◆ What the task requires ◆
Transcribe the material from its first line onward, ending with the line that contains "- [size_t] values" and adding nothing beyond it.
>>>
(** * A model of [vector.h]: [RawMemory<T>] and [Vector<T>]

    The two class templates of [vector.h] are embedded as pure functions over
    explicit storage.  A block of raw memory is a list of slots, each of which
    is either raw or holds a live object.  An operation that can throw returns
    the state it leaves behind on either path, together with the objects it
    destroyed or leaked; a precondition violation (a failed [assert], a read
    or a destructor call on a raw slot, an access outside the block) is a
    third outcome, [Undef].

    Modelling conventions.
    - [size_t] values are natural numbers.  A block of [n] slots only exists
      after [operator new] has returned [n * sizeof(T)] bytes, so the sizes
      and capacities of vectors stay far below the point where [size_ * 2]
      could wrap.  [Allocate(n)] is taken to return [n] raw slots: the
      computation of the byte size and a failing [operator new] are below the
      level of this model.
    - A pointer [T*] into a block is the offset from the start of that block,
      so [GetAddress()] is offset 0; the block it points into is passed next
      to it.  Each block has exactly one owner ([RawMemory] is move-only), so
      blocks are stored by value in the object that owns them.
    - The operations of the element type [T] are deterministic partial
      functions of their operands: [None] stands for a thrown exception, and
      an operation that throws leaves its operands as they were. *)

From stdpp Require Import base tactics option list numbers.
Lemma then_return_ok {A} h (a : A) :
  tasks_render h = true ->
  then_return (TaskManager.map_createTaskHTML (TaskManager.filtered (taskManager h))) a
  = Normal a.
Proof. intros Hr. unfold tasks_render in Hr. by rewrite map_createTaskHTML_ok. Qed.

Lemma then_return_fails {A} h (a : A) :
  tasks_render h = false ->
  exists e,
    then_return (TaskManager.map_createTaskHTML (TaskManager.filtered (taskManager h))) a
    = Throw e
    /\ exn_name e = "TypeError".
Proof.
  intros Hr. unfold tasks_render in Hr.
  destruct (map_createTaskHTML_fails _ Hr) as (e & -> & He). by exists e.
Qed.

Lemma bind_renderTasks {B} (k : unit -> M B) h :
  bind TaskManager.renderTasks k h
  = match TaskManager.map_createTaskHTML (TaskManager.filtered (taskManager h)) with
    | Normal _ => k tt h
    | Throw e => (Throw e, h)
    end.
Proof.
  unfold TaskManager.renderTasks, TaskManager.getFilteredTasks,
    TaskManager.updateStats, TaskManager.bindTaskActionButtons,
    TaskManager.populatePomodoroTasks.
  rewrite !bind_assoc, bind_gets, bind_ret.
  destruct (TaskManager.filtered (taskManager h)) as [|t ts]; [reflexivity|].
  rewrite !bind_assoc. unfold bind at 1. unfold lift.
  destruct (TaskManager.map_createTaskHTML (t :: ts)) as [[]|e]; reflexivity.
Qed.

Lemma renderTasks_run h :
  TaskManager.renderTasks h
  = (TaskManager.map_createTaskHTML (TaskManager.filtered (taskManager h)), h).
Proof.
  pose proof (bind_renderTasks ret h) as Hb.
  assert (Hid : bind TaskManager.renderTasks ret h = TaskManager.renderTasks h).
  { unfold bind. by destruct (TaskManager.renderTasks h) as [[[]|e] h']. }
  rewrite Hid in Hb. rewrite Hb.
  by destruct (TaskManager.map_createTaskHTML _) as [[]|e].
Qed.

(** A list of tasks with string priorities renders under every filter. *)
Lemma filtered_render (m : TM.t) :
  forallb has_string_priority (TM.tasks m) = true ->
  forallb has_string_priority (TaskManager.filtered m) = true.
Proof.
  intros Hall. rewrite forallb_forall in Hall. apply forallb_forall. intros t Hin.
  apply Hall. unfold TaskManager.filtered in Hin.
  repeat destruct (String.eqb _ _); try exact Hin;
    apply filter_In in Hin; tauto.
Qed.

(** *** addTask *)

Lemma addTask_invalid taskData h :
  ToBoolean (get_prop taskData "title") && ToBoolean (get_prop taskData "date") = false ->
  TaskManager.addTask taskData h
  = (Throw (Exn "Error" "Title and date are required"), h).
Proof.
  intros Hbad. unfold TaskManager.addTask.
  destruct (ToBoolean (get_prop taskData "title")),
           (ToBoolean (get_prop taskData "date")); done.
Qed.

(** The task is appended and the list written before the page renders
    it; whether the call returns is for the rendering to decide. *)
Lemma addTask_valid taskData h :
  ToBoolean (get_prop taskData "title") && ToBoolean (get_prop taskData "date") = true ->
  exists task h',
    TaskManager.addTask taskData h
    = (then_return
         (TaskManager.map_createTaskHTML (TaskManager.filtered (taskManager h'))) task,
       h')
    /\ Task.id task = clock h 0%nat
    /\ Task.title task = get_prop taskData "title"
    /\ Task.desc task = js_or (get_prop taskData "desc") (VStr "")
    /\ Task.date task = get_prop taskData "date"
    /\ Task.time task = (let n := parseInt (get_prop taskData "time") in
                         if Num.truthy n then n else Int 25)
    /\ Task.priority task = js_or (get_prop taskData "priority") (VStr "media")
    /\ Task.completed task = false
    /\ Task.createdAt task = Date_toISOString (clock h 1%nat)
    /\ TM.tasks (taskManager h') = (TM.tasks (taskManager h) ++ [task])%list
    /\ clock h' = (fun n => clock h (S (S n)))
    /\ localStorage h'
       = localStorage
           (heap_after (Storage.set StorageKeys.TASKS
                          (tasks_value (TM.tasks (taskManager h) ++ [task])%list)) h)
    /\ TM.currentFilter (taskManager h') = TM.currentFilter (taskManager h).
Proof.
  intros Hok. unfold TaskManager.addTask.
  destruct (ToBoolean (get_prop taskData "title")); [|done].
  destruct (ToBoolean (get_prop taskData "date")); [|done].
  cbn [negb orb]. rewrite !bind_now, bind_modify.
  unfold TaskManager.save, AchievementSystem.show.
  rewrite bind_assoc, bind_gets, bind_Storage_set, bind_ret, bind_renderTasks. hsimpl.
  match goal with |- context [heap_after (Storage.set ?k ?v) ?hh] =>
    destruct (Storage_set_frame k v hh) as (_ & F2 & _ & _ & _ & F6);
    pose proof (Storage_set_localStorage k v hh h eq_refl) as F7;
    set (h' := heap_after (Storage.set k v) hh) in *
  end.
  eexists _, h'. split.
  { unfold then_return.
    destruct (TaskManager.map_createTaskHTML _) as [[]|e]; reflexivity. }
  cbn [Task.id Task.title Task.desc Task.date
    Task.time Task.priority Task.completed Task.createdAt].
  repeat split; try reflexivity.
  - rewrite F2. reflexivity.
  - rewrite F6. reflexivity.
  - exact F7.
  - rewrite F2. reflexivity.
Qed.

(** *** deleteTask *)

Lemma deleteTask_run id h :
  exists h',
    TaskManager.deleteTask id h
    = (TaskManager.map_createTaskHTML (TaskManager.filtered (taskManager h')), h')
    /\ TM.tasks (taskManager h')
       = List.filter (fun t => negb (TaskManager.id_is id t)) (TM.tasks (taskManager h))
    /\ localStorage h'
       = localStorage
           (heap_after (Storage.set StorageKeys.TASKS
              (tasks_value (List.filter (fun t => negb (TaskManager.id_is id t))
                              (TM.tasks (taskManager h))))) h)
    /\ TM.currentFilter (taskManager h') = TM.currentFilter (taskManager h).
Proof.
  unfold TaskManager.deleteTask, TaskManager.save.
  rewrite bind_modify, bind_assoc, bind_gets, bind_Storage_set, renderTasks_run. hsimpl.
  match goal with |- context [heap_after (Storage.set ?k ?v) ?hh] =>
    destruct (Storage_set_frame k v hh) as (_ & F2 & _);
    pose proof (Storage_set_localStorage k v hh h eq_refl) as F7;
    set (h' := heap_after (Storage.set k v) hh) in *
  end.
  exists h'. split; [reflexivity|].
  split; [by rewrite F2|]. split; [exact F7 | by rewrite F2].
Qed.

End Tasks.

(** What is left of a list when the elements that satisfy [p] are struck
    out is a sublist of it. *)
Lemma filter_negb_sublist {A} (p : A -> bool) (l : list A) :
  sublist (List.filter (fun x => negb (p x)) l) l.
Proof.
  induction l as [|x l IH]; simpl; [constructor|].
  destruct (p x); simpl; by constructor.
Qed.

Lemma filter_negb_length {A} (p : A -> bool) (l : list A) :
  (length (List.filter (fun x => negb (p x)) l) + length (List.filter p l)
   = length l)%nat.
Proof.
  induction l as [|x l IH]; simpl; [reflexivity|].
  destruct (p x); simpl; lia.
Qed.

Lemma filter_negb_none {A} (p : A -> bool) (l : list A) :
  (forall x, In x l -> p x = false) ->
  List.filter (fun x => negb (p x)) l = l.
Proof.
  induction l as [|x l IH]; simpl; intros Hall; [reflexivity|].
  rewrite (Hall x) by auto. simpl. f_equal. apply IH. auto.
Qed.

(** parseInt skips white space outside ASCII as well: a no-break space
    (U+00A0) and an ideographic space (U+3000) before the digits. *)
Lemma parseInt_skips_white_space :
  parseInt (VStr (String (ascii_of_nat 194) (String (ascii_of_nat 160) "42"))) = Int 42
  /\ parseInt (VStr (String (ascii_of_nat 227) (String (ascii_of_nat 128)
                        (String (ascii_of_nat 128) " -7 min")))) = Int (-7)
  /\ parseInt (VStr (String (ascii_of_nat 194) "42")) = NaN.
Proof. repeat split; vm_compute; reflexivity. Qed.

Lemma falsy_field (o : gmap string value) (k : string) :
  o !! k = None \/ o !! k = Some (VStr "") -> ToBoolean (get_prop o k) = false.
Proof. unfold get_prop. by intros [-> | ->]. Qed.

(** C4, as the code has it.  [addTask] throws its validation error (an
    Error with the message "Title and date are required") exactly when the
    title or the date is falsy, which covers a missing field and the empty
    string, and then changes nothing.  Otherwise it builds a task and
    appends it at the end of the list: not completed, title and date as
    given, description and priority as given or the empty string and
    "media" when falsy, and for the estimated minutes the integer that
    parseInt reads at the start of the given value when there is one other
    than zero (negative readings included), 25 otherwise; the extended list
    is written to storage.  Then the page renders the list and the task is
    returned.  The rendering calls toUpperCase on the priority of every
    task that the current filter shows, so the call ends in a TypeError
    instead, with the task appended and written, exactly when one of them
    has a priority that is not a string; with strings for the priorities
    of the list and a string or nothing for the new one this does not
    happen. *)
Theorem addTask_validates_and_appends {host : Host}
    (h : Heap) (taskData : gmap string value) :
  let title := get_prop taskData "title" in
  let date := get_prop taskData "date" in
  let run := TaskManager.addTask taskData in
  (outcome run h = Throw (Exn "Error" "Title and date are required")
   <-> (ToBoolean title = false \/ ToBoolean date = false))
  /\ (ToBoolean title = false \/ ToBoolean date = false -> heap_after run h = h)
  /\ (forall k, (k = "title" \/ k = "date") ->
        (taskData !! k = None \/ taskData !! k = Some (VStr "")) ->
        outcome run h = Throw (Exn "Error" "Title and date are required"))
  /\ (ToBoolean title = true -> ToBoolean date = true ->
      exists task,
        TM.tasks (taskManager (heap_after run h))
        = (TM.tasks (taskManager h) ++ [task])%list
        /\ Task.completed task = false
        /\ Task.title task = title
        /\ Task.date task = date
        /\ Task.desc task
           = (if ToBoolean (get_prop taskData "desc")
              then get_prop taskData "desc" else VStr "")
        /\ Task.priority task
           = (if ToBoolean (get_prop taskData "priority")
              then get_prop taskData "priority" else VStr "media")
        /\ (exists n, Task.time task = Int n /\ n <> 0
              /\ (parseInt (get_prop taskData "time") = Int n
                  \/ (n = 25
                      /\ (parseInt (get_prop taskData "time") = NaN
                          \/ parseInt (get_prop taskData "time") = Int 0))))
        /\ (taskData !! "time" = None -> Task.time task = Int 25)
        /\ localStorage (heap_after run h)
           = localStorage
               (heap_after (Storage.set StorageKeys.TASKS
                              (tasks_value (TM.tasks (taskManager h) ++ [task])%list))
                  h)
        /\ (tasks_render (heap_after run h) = true -> outcome run h = Normal task)
        /\ (tasks_render (heap_after run h) = false ->
            exists e, outcome run h = Throw e /\ exn_name e = "TypeError")
        /\ (forallb has_string_priority (TM.tasks (taskManager h)) = true ->
            (ToBoolean (get_prop taskData "priority") = false
             \/ exists s, get_prop taskData "priority" = VStr s) ->
            outcome run h = Normal task)).
Proof.
  intros title date run.
  assert (Hbad : ToBoolean title = false \/ ToBoolean date = false ->
                 run h = (Throw (Exn "Error" "Title and date are required"), h)).
  { intros Hf. apply addTask_invalid. fold title date.
    destruct Hf as [-> | ->]; [done | by destruct (ToBoolean title)]. }
  assert (Hgood : ToBoolean title = true -> ToBoolean date = true ->
            ToBoolean (get_prop taskData "title")
            && ToBoolean (get_prop taskData "date") = true).
  { intros Ht Hd. fold title date. by rewrite Ht, Hd. }
  split; [|split; [|split]].
  - split.
    + intros He. destruct (ToBoolean title) eqn:Ht; [|by left].
      destruct (ToBoolean date) eqn:Hd; [|by right]. exfalso.
      destruct (addTask_valid taskData h (Hgood eq_refl eq_refl))
        as (task & h' & Hrun & _).
      unfold outcome, run in He. rewrite Hrun in He. cbn [fst] in He.
      destruct (tasks_render h') eqn:Hr.
      * rewrite (then_return_ok _ _ Hr) in He. discriminate.
      * destruct (then_return_fails h' task Hr) as (e & He' & Hname).
        rewrite He' in He. injection He as ->. discriminate.
    + intros Hf. unfold outcome. by rewrite (Hbad Hf).
  - intros Hf. unfold heap_after. by rewrite (Hbad Hf).
  - intros k Hk Hmiss. unfold outcome. rewrite Hbad; [reflexivity|].
    apply falsy_field in Hmiss. destruct Hk as [-> | ->]; [by left | by right].
  - intros Ht Hd.
    destruct (addTask_valid taskData h (Hgood Ht Hd))
      as (task & h' & Hrun & _ & Htitle & Hdesc & Hdate & Htime & Hprio & Hcompl
          & _ & Htasks & _ & Hls & Hfilter).
    exists task. unfold outcome, heap_after, run. rewrite Hrun. hsimpl.
    split; [exact Htasks|]. split; [exact Hcompl|].
    split; [exact Htitle|]. split; [exact Hdate|]. split; [exact Hdesc|].
    split; [exact Hprio|]. split; [|split; [|split; [exact Hls|]]].
    + rewrite Htime. cbn zeta.
      destruct (parseInt (get_prop taskData "time")) as [|z] eqn:Hp; simpl.
      * exists 25. split; [reflexivity|]. split; [lia|]. right. auto.
      * destruct (Z.eqb_spec z 0) as [->|Hz]; simpl.
        -- exists 25. split; [reflexivity|]. split; [lia|]. right. auto.
        -- exists z. auto.
    + intros Hnone. rewrite Htime. unfold get_prop. rewrite Hnone. reflexivity.
    + split; [apply then_return_ok|]. split; [apply then_return_fails|].
      intros Hall Hgiven. apply then_return_ok. unfold tasks_render.
      apply filtered_render. rewrite Htasks, forallb_app, Hall. simpl.
      unfold has_string_priority. rewrite Hprio. unfold js_or.
      destruct Hgiven as [-> | [s Hs]]; [reflexivity|].
      rewrite Hs. by destruct (ToBoolean (VStr s)).
Qed.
<<<
◆ Task output ◆
(** * A model of [vector.h]: [RawMemory<T>] and [Vector<T>]

    The two class templates of [vector.h] are embedded as pure functions over
    explicit storage.  A block of raw memory is a list of slots, each of which
    is either raw or holds a live object.  An operation that can throw returns
    the state it leaves behind on either path, together with the objects it
    destroyed or leaked; a precondition violation (a failed [assert], a read
    or a destructor call on a raw slot, an access outside the block) is a
    third outcome, [Undef].

    Modelling conventions.
    - [size_t] values are natural numbers.  A block of [n] slots only exists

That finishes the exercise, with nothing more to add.